W składzie reprezentacji Szwecji podczas tych mistrzostw jest (a raczej było) dziesięciu graczy ligi NHL. W składzie Łotwy nie ma ani jednego. Ale na lodowisku w Rydze gospodarze pokazali klasę. I wielką skuteczność. Oddali 15 strzałów na bramkę rywali i trafili trzykrotnie. Złotymi zgłoskami w historii zapisały się nazwiska: Dan Locmelis, Miks Indrasis i Janis Jaks. Szwedzi strzelali aż 41 razy, ale zdobyli jedynego gola (na 1:1).
Szwecja i Łotwa poprzednio 17 razy spotykały się w turniejach o mistrzostwo świata. Łotysze raz uzyskali remis 1:1 (r. 1997) i raz zwyciężyli, ale po serii rzutów karnych (2009). W czołowej ósemce czempionatu znaleźli się po raz szósty, ale nigdy nie byli w czwórce.

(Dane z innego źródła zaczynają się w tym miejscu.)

Lemma escape_spec_kept (c : ascii) :
  forallb keeps_byte (escape_spec c) = true.
Proof.
  destruct c as [[] [] [] [] [] [] [] []]; vm_compute; reflexivity.
Qed.

Lemma sanitize_step_spec (o : ostringstream) (c : ascii) :
  oss_ready o ->
  oss_ready (sanitize_step o c)
  /\ oss_buf (sanitize_step o c) = oss_buf o ++ escape_spec c.
Proof.
  intros [Hhex Hw]. unfold sanitize_step, escape_spec.
  destruct (keeps_byte c) eqn:Hk.
  - unfold put_char, put_field, oss_ready; simpl. rewrite Hw. auto.
  - pose proof (escape_spec_hex c Hk) as Hesc.
    unfold escape_spec in Hesc; rewrite Hk in Hesc.
    unfold put_int, put_str, put_field, setfill, setw, oss_ready; simpl.
    rewrite Hhex, Hw; simpl. split; [auto|].
    rewrite <- Hesc, <- app_assoc. reflexivity.
Qed.

Lemma sanitize_fold (line : bytes) (o : ostringstream) :
  oss_ready o ->
  oss_buf (fold_left sanitize_step line o)
  = oss_buf o ++ flat_map escape_spec line.
Proof.
  revert o. induction line as [|c line IH]; intros o Ho; simpl.
  - now rewrite app_nil_r.
  - destruct (sanitize_step_spec o c Ho) as [Ho' Hbuf].
    rewrite (IH _ Ho'), Hbuf, <- app_assoc. reflexivity.
Qed.

Lemma sanitizeLine_flat_map (line : bytes) :
  sanitizeLine line = flat_map escape_spec line.
Proof.
  unfold sanitizeLine. rewrite sanitize_fold; [reflexivity|].
  split; reflexivity.
Qed.

Lemma sanitizeLine_app (a b : bytes) :
  sanitizeLine (a ++ b) = sanitizeLine a ++ sanitizeLine b.
Proof.
  rewrite !sanitizeLine_flat_map. apply flat_map_app.
Qed.

Lemma sanitizeLine_kept (line : bytes) :
  forallb keeps_byte (sanitizeLine line) = true.
Proof.
  rewrite sanitizeLine_flat_map.
  induction line as [|c line IH]; simpl; [reflexivity|].
  rewrite forallb_app, escape_spec_kept, IH. reflexivity.
Qed.

Lemma kept_has_no (b : ascii) (s : bytes) :
  keeps_byte b = false -> forallb keeps_byte s = true ->
  existsb (Ascii.eqb b) s = false.
Proof.
  intros Hb. induction s as [|c s IH]; simpl; [reflexivity|].
  intros H. apply andb_true_iff in H as [Hc Hs].
  rewrite (IH Hs), orb_false_r.
  destruct (Ascii.eqb b c) eqn:E; [|reflexivity].
  apply Ascii.eqb_eq in E. congruence.
Qed.


(** ** The bounded queue *)

Lemma push_cases (p : path) (q : BoundedFileQueue) :
  (push p q = None
   /\ maxSize_ q <= length (queue_ q) /\ finished_ q = false)
  \/ (push p q = Some q /\ finished_ q = true)
  \/ (push p q = Some {| queue_ := queue_ q ++ [p];
                         maxSize_ := maxSize_ q;
                         finished_ := finished_ q |}
      /\ length (queue_ q) < maxSize_ q /\ finished_ q = false).
Proof.
  unfold push.
  destruct (finished_ q) eqn:Hf.
  - right; left. rewrite orb_true_r. auto.
  - rewrite orb_false_r.
    destruct (length (queue_ q) <? maxSize_ q) eqn:Hlt.
    + right; right. apply Nat.ltb_lt in Hlt. auto.
    + left. apply Nat.ltb_ge in Hlt. auto.
Qed.

Lemma exec_op_maxSize (q : BoundedFileQueue) (op : queue_op) :
  maxSize_ (exec_op q op) = maxSize_ q.
Proof.
  destruct op as [p| |]; simpl; [| |reflexivity].
  - destruct (push_cases p q) as [[-> _]|[[-> _]|[-> _]]]; reflexivity.
  - unfold pop. destruct (negb (empty q) || finished_ q); [|reflexivity].
    destruct (queue_ q); reflexivity.
Qed.

Lemma exec_op_within (q : BoundedFileQueue) (op : queue_op) :
  within_capacity q -> within_capacity (exec_op q op).
Proof.
  unfold within_capacity. intros H.
  destruct op as [p| |]; simpl; [| |exact H].
  - destruct (push_cases p q) as [[-> _]|[[-> _]|[-> [Hlt _]]]];
      simpl; try exact H.
    rewrite length_app; simpl. lia.
  - unfold pop. destruct (negb (empty q) || finished_ q); [|exact H].
    destruct (queue_ q) as [|x rest] eqn:Hq; simpl.
    + rewrite Hq; simpl. lia.
    + simpl in H. lia.
Qed.

Lemma run_ops_within (ops : list queue_op) (q : BoundedFileQueue) :
  within_capacity q -> within_capacity (run_ops ops q).
Proof.
  revert q. induction ops as [|op ops IH]; intros q H; simpl; [exact H|].
  apply IH, exec_op_within, H.
Qed.

Lemma run_ops_maxSize (ops : list queue_op) (q : BoundedFileQueue) :
  maxSize_ (run_ops ops q) = maxSize_ q.
Proof.
  revert q. induction ops as [|op ops IH]; intros q; simpl; [reflexivity|].
  unfold run_ops in IH. rewrite IH. apply exec_op_maxSize.
Qed.

Lemma pop_drained (q : BoundedFileQueue) : drained q -> pop q = PopFalse.
Proof.
  intros [Hq Hf]. unfold pop, empty. rewrite Hq, Hf. reflexivity.
Qed.

Lemma exec_op_drained (q : BoundedFileQueue) (op : queue_op) :
  drained q -> drained (exec_op q op).
Proof.
  intros H. pose proof H as [Hq Hf].
  destruct op as [p| |]; simpl.
  - unfold push. rewrite Hf, orb_true_r. exact H.
  - rewrite (pop_drained q H). exact H.
  - split; [exact Hq | reflexivity].
Qed.

Lemma run_ops_drained (ops : list queue_op) (q : BoundedFileQueue) :
  drained q -> drained (run_ops ops q).
Proof.
  revert q. induction ops as [|op ops IH]; intros q H; simpl; [exact H|].
  apply IH, exec_op_drained, H.
Qed.

Lemma run_pushes (xs : list path) (q : BoundedFileQueue) :
  finished_ q = false ->
  length (queue_ q) + length xs <= maxSize_ q ->
  run_ops (map OpPush xs) q
  = {| queue_ := queue_ q ++ xs; maxSize_ := maxSize_ q;
       finished_ := false |}.
Proof.
  revert q. induction xs as [|x xs IH]; intros q Hf Hlen; simpl.
  - rewrite app_nil_r. destruct q; simpl in *. now subst.
  - simpl in Hlen.
    destruct (push_cases x q) as [[_ [Hge _]]|[[_ Ht]|[-> _]]];
      [lia | congruence |].
    unfold run_ops in IH. rewrite IH; simpl.
    + rewrite <- app_assoc. reflexivity.
    + exact Hf.
    + rewrite length_app; simpl. lia.
Qed.

(** C3: whatever calls of [push], [pop] and [setFinished] are made on a
    queue of capacity [C], in whatever order, it holds between 0 and [C]
    paths.  A [push] on a queue that holds [maxSize_] paths inserts
    nothing (it waits, or drops the path once finished), and a [pop] on an
    empty queue removes nothing (it waits or returns false). *)
Theorem queue_length_within_capacity
    (C : nat) (ops : list queue_op) (q : BoundedFileQueue) (p : path) :
  (0 <= length (queue_ (run_ops ops (new_queue C))) <= C)
  /\ (length (queue_ q) = maxSize_ q ->
      (push p q = None \/ push p q = Some q)
      /\ queue_ (exec_op q (OpPush p)) = queue_ q)
  /\ (queue_ q = [] ->
      (pop q = PopBlocked \/ pop q = PopFalse)
      /\ queue_ (exec_op q OpPop) = []).
Proof.
  split; [|split].
  - pose proof (run_ops_within ops (new_queue C)) as H.
    unfold within_capacity in H. rewrite run_ops_maxSize in H.
    simpl in H. lia.
  - intros Hfull. simpl.
    destruct (push_cases p q) as [[-> _]|[[-> _]|[_ [Hlt _]]]];
      [auto | auto | lia].
  - intros Hempty. simpl. unfold pop, empty. rewrite Hempty.
    destruct (finished_ q); simpl; auto.
Qed.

„Nadszedł wielki dzień” – obwieścił łotewski portal apollo.lv zapowiadając sobotni półfinał (27 maja) o godz. 20.20. Odbędzie się on już nie w Rydze (gdzie rozegrała się dotąd połowa meczów turnieju, w tym wszystkie z udziałem Łotwy), ale w drugim mieście współgospodarzu rywalizacji - Tampere w Finlandii. Tam właśnie, już… bez udziału Finów, rozegrane zostaną półfinały oraz spotkania o złoto i o brąz.
Wyniki ćwierćfinałów: Łotwa – Szwecja 3:1, Niemcy – Szwajcaria 3:1, Kanada – Finlandia 4:1, USA – Czechy 3:0. W półfinałach grają Łotwa z Kanadą i USA z Niemcami.
W półfinałach zespoły dobiera są na podstawie wyników fazy grupowej. Stany Zjednoczone miały najwyższy dorobek (20 pkt), zaś Niemcy – najniższy (12 pkt). W tym zestawieniu pośrodku znalazły się Kanada (15 pkt) i Łotwa (13). W meczach grupowych padły wyniki: Kanada – Łotwa 6:0, USA – Niemcy 3:2.